Try it:
Go through the following data and transcribe exactly the stretch of lines from the one holding "let s := add_event" to the one holding "[k|] eqn:C; [|done].", both included.

Task input:

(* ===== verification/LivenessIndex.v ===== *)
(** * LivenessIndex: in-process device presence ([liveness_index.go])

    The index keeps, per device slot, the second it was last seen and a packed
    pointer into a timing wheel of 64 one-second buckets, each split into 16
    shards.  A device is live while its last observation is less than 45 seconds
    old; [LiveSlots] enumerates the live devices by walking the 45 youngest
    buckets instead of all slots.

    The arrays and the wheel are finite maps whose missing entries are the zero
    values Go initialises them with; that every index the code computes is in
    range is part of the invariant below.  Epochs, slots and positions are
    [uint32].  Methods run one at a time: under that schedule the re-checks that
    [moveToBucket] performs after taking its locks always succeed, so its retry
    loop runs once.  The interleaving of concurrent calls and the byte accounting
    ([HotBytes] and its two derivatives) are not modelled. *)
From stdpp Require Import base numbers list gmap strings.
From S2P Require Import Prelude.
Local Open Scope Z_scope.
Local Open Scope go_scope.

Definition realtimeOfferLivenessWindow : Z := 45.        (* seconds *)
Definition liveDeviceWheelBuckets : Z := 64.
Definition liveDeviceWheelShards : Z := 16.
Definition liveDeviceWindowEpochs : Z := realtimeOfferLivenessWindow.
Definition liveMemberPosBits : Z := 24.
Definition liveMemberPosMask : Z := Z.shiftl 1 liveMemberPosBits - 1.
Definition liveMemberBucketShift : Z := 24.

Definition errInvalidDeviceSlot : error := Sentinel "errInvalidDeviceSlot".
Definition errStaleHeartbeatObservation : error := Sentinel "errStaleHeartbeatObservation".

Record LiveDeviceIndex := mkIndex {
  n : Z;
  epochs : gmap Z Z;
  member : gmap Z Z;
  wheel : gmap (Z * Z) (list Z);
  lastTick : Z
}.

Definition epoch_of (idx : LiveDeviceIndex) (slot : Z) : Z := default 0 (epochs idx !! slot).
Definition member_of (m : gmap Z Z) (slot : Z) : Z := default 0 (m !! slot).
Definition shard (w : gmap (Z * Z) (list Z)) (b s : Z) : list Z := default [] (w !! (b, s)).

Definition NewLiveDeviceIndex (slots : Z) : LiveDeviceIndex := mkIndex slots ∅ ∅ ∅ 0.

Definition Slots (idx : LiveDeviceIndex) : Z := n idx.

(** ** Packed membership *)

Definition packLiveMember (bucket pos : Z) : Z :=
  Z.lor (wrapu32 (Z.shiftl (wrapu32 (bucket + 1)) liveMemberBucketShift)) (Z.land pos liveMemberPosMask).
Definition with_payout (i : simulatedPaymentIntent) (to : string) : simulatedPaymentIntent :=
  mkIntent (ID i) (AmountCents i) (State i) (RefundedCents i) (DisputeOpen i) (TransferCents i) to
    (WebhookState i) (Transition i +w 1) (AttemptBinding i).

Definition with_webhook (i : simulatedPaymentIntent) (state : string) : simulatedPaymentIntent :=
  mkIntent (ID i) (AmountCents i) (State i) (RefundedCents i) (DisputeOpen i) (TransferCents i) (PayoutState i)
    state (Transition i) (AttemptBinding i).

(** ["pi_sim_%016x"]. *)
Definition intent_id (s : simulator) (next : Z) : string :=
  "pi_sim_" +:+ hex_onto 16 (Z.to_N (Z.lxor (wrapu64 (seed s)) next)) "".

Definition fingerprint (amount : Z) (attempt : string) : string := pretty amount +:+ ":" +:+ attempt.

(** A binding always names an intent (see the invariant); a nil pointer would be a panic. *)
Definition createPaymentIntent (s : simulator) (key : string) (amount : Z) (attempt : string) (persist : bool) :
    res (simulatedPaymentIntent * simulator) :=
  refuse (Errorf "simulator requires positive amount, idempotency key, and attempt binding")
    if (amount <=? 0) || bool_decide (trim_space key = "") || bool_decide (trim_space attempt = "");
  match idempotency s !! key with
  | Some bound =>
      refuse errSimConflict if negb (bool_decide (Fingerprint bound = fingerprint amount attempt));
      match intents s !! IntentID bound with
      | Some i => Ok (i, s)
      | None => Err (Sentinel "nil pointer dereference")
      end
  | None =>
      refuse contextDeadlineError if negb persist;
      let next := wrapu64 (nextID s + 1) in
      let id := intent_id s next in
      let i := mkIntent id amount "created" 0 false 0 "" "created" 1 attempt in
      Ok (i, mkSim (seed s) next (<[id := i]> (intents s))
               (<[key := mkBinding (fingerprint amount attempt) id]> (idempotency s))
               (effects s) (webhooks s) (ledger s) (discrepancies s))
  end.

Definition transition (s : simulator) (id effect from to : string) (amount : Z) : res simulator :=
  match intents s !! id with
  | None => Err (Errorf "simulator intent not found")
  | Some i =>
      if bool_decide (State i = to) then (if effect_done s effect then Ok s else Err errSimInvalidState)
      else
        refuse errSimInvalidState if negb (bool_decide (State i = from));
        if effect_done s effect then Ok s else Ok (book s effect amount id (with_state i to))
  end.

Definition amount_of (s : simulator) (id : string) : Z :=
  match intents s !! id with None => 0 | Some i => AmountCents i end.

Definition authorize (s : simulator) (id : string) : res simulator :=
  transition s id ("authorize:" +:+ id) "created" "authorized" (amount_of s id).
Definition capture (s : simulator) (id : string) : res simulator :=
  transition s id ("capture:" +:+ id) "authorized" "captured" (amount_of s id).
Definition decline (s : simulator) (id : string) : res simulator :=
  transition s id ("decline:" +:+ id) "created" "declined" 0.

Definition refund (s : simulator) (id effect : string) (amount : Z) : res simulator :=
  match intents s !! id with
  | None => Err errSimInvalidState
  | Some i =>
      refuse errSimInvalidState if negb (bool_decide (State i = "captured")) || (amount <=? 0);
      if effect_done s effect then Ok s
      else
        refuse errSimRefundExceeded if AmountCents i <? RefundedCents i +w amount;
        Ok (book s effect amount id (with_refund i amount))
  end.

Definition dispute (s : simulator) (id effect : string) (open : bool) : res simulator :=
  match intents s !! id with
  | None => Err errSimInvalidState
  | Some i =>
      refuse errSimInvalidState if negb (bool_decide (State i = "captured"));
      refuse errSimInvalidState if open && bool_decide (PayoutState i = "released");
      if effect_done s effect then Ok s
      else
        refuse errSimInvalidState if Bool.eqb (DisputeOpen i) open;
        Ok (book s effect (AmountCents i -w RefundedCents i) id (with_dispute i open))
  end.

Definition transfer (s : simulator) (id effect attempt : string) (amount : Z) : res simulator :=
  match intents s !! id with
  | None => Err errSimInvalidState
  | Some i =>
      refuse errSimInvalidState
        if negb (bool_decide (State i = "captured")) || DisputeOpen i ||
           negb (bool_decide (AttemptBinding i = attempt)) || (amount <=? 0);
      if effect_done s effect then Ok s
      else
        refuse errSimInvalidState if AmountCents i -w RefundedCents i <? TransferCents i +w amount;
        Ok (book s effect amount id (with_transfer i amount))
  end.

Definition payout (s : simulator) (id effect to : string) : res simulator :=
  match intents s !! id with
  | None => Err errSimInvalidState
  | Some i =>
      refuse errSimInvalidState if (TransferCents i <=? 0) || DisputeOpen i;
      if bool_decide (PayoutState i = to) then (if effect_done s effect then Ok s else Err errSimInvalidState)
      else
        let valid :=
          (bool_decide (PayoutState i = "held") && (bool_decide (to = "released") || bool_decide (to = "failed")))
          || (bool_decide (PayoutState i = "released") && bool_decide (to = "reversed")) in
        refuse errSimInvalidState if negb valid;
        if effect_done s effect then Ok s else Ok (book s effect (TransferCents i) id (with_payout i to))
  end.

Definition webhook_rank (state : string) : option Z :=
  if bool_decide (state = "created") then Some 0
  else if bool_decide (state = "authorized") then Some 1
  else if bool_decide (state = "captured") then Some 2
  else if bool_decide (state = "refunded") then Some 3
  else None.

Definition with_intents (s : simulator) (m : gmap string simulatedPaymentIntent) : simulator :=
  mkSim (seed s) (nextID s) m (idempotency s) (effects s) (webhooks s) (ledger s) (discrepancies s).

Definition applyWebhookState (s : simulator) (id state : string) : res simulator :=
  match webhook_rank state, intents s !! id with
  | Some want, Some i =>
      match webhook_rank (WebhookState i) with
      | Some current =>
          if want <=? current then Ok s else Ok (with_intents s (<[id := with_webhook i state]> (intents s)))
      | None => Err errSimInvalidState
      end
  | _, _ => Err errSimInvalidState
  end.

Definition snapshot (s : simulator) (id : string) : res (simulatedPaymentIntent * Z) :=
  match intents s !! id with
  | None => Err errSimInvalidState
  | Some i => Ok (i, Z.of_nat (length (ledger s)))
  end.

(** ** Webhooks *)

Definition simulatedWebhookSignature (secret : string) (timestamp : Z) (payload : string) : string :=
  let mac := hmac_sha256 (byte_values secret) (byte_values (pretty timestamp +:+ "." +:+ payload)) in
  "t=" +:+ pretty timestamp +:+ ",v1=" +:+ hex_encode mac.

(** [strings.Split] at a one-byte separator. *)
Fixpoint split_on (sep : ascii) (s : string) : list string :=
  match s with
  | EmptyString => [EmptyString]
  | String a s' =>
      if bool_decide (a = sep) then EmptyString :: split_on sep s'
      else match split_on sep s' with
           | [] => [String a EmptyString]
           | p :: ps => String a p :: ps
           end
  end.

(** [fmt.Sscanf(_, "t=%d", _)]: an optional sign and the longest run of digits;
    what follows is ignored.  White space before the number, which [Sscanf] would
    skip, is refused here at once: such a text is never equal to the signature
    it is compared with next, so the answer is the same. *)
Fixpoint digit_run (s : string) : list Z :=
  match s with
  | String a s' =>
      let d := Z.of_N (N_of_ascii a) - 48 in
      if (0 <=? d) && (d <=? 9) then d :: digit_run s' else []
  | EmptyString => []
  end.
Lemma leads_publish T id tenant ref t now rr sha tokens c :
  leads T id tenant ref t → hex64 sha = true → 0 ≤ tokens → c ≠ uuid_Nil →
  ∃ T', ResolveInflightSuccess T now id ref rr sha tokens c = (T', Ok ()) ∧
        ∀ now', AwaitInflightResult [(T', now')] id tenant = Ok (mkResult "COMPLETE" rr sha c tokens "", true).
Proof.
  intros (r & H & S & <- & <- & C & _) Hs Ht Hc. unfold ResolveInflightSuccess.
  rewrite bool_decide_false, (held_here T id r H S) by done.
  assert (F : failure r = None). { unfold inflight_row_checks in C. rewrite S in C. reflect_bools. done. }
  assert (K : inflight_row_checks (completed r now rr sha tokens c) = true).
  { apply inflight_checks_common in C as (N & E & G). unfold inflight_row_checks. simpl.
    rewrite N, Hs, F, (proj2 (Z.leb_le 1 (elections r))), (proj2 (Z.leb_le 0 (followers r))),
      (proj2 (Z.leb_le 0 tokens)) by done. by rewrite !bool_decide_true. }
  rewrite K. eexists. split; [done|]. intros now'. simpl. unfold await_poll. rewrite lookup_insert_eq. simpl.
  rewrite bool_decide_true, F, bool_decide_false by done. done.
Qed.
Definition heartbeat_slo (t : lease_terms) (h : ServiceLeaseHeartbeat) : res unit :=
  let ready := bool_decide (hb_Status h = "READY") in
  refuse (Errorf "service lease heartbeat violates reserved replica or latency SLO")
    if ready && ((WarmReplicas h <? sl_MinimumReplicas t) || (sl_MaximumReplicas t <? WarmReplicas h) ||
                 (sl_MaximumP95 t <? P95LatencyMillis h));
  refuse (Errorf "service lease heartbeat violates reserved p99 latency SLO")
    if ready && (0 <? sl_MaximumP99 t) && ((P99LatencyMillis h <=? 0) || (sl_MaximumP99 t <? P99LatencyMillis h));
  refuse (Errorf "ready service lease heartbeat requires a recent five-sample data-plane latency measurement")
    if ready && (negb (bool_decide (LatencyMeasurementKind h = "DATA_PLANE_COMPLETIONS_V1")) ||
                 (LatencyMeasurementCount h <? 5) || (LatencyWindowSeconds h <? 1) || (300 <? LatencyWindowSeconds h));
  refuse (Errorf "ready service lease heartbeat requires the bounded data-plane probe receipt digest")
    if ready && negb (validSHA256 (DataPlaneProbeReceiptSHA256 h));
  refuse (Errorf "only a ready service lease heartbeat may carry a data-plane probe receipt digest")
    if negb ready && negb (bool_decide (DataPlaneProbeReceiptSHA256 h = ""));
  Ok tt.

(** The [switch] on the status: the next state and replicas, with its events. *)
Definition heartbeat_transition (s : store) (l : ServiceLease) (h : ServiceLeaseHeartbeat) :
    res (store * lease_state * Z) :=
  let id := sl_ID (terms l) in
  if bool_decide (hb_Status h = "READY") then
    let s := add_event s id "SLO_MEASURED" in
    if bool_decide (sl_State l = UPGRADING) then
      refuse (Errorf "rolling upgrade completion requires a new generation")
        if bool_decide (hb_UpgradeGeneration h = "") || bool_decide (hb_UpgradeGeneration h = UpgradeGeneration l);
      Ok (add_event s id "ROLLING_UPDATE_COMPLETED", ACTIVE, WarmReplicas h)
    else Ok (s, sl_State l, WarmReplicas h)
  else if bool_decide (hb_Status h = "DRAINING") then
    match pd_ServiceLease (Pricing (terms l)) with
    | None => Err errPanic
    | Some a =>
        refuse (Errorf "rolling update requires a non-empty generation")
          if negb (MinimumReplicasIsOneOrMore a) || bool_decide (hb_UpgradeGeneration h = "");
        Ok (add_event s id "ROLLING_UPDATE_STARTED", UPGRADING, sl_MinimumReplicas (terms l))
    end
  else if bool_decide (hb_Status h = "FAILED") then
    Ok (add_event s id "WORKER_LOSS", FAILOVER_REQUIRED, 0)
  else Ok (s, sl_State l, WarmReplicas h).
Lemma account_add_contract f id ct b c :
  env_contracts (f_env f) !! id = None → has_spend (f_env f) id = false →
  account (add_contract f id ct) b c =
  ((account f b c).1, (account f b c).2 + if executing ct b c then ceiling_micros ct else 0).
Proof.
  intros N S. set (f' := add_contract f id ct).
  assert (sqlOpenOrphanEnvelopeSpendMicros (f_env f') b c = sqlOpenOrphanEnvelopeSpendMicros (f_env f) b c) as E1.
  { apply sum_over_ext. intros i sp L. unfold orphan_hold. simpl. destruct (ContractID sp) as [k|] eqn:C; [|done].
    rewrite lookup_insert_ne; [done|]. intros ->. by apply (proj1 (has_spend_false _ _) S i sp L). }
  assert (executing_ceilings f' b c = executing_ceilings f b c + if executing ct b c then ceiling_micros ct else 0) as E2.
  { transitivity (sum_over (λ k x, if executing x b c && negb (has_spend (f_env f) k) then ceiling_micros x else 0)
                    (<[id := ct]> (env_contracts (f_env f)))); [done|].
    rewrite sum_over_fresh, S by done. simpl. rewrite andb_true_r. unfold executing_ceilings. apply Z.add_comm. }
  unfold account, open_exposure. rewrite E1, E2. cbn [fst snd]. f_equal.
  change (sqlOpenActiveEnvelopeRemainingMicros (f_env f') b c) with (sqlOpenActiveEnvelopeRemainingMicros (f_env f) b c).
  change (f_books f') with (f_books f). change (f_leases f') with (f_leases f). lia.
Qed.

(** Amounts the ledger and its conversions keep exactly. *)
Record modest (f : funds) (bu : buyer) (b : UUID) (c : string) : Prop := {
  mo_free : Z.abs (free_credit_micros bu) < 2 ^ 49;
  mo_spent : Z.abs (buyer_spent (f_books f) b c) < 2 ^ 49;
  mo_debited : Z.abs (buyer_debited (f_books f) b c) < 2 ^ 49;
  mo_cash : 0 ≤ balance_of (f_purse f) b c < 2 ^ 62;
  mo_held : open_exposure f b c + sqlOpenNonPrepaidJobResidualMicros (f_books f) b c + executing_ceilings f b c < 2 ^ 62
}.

Expected output:
    let s := add_event s id "SLO_MEASURED" in
    if bool_decide (sl_State l = UPGRADING) then
      refuse (Errorf "rolling upgrade completion requires a new generation")
        if bool_decide (hb_UpgradeGeneration h = "") || bool_decide (hb_UpgradeGeneration h = UpgradeGeneration l);
      Ok (add_event s id "ROLLING_UPDATE_COMPLETED", ACTIVE, WarmReplicas h)
    else Ok (s, sl_State l, WarmReplicas h)
  else if bool_decide (hb_Status h = "DRAINING") then
    match pd_ServiceLease (Pricing (terms l)) with
    | None => Err errPanic
    | Some a =>
        refuse (Errorf "rolling update requires a non-empty generation")
          if negb (MinimumReplicasIsOneOrMore a) || bool_decide (hb_UpgradeGeneration h = "");
        Ok (add_event s id "ROLLING_UPDATE_STARTED", UPGRADING, sl_MinimumReplicas (terms l))
    end
  else if bool_decide (hb_Status h = "FAILED") then
    Ok (add_event s id "WORKER_LOSS", FAILOVER_REQUIRED, 0)
  else Ok (s, sl_State l, WarmReplicas h).
Lemma account_add_contract f id ct b c :
  env_contracts (f_env f) !! id = None → has_spend (f_env f) id = false →
  account (add_contract f id ct) b c =
  ((account f b c).1, (account f b c).2 + if executing ct b c then ceiling_micros ct else 0).
Proof.
  intros N S. set (f' := add_contract f id ct).
  assert (sqlOpenOrphanEnvelopeSpendMicros (f_env f') b c = sqlOpenOrphanEnvelopeSpendMicros (f_env f) b c) as E1.
  { apply sum_over_ext. intros i sp L. unfold orphan_hold. simpl. destruct (ContractID sp) as [k|] eqn:C; [|done].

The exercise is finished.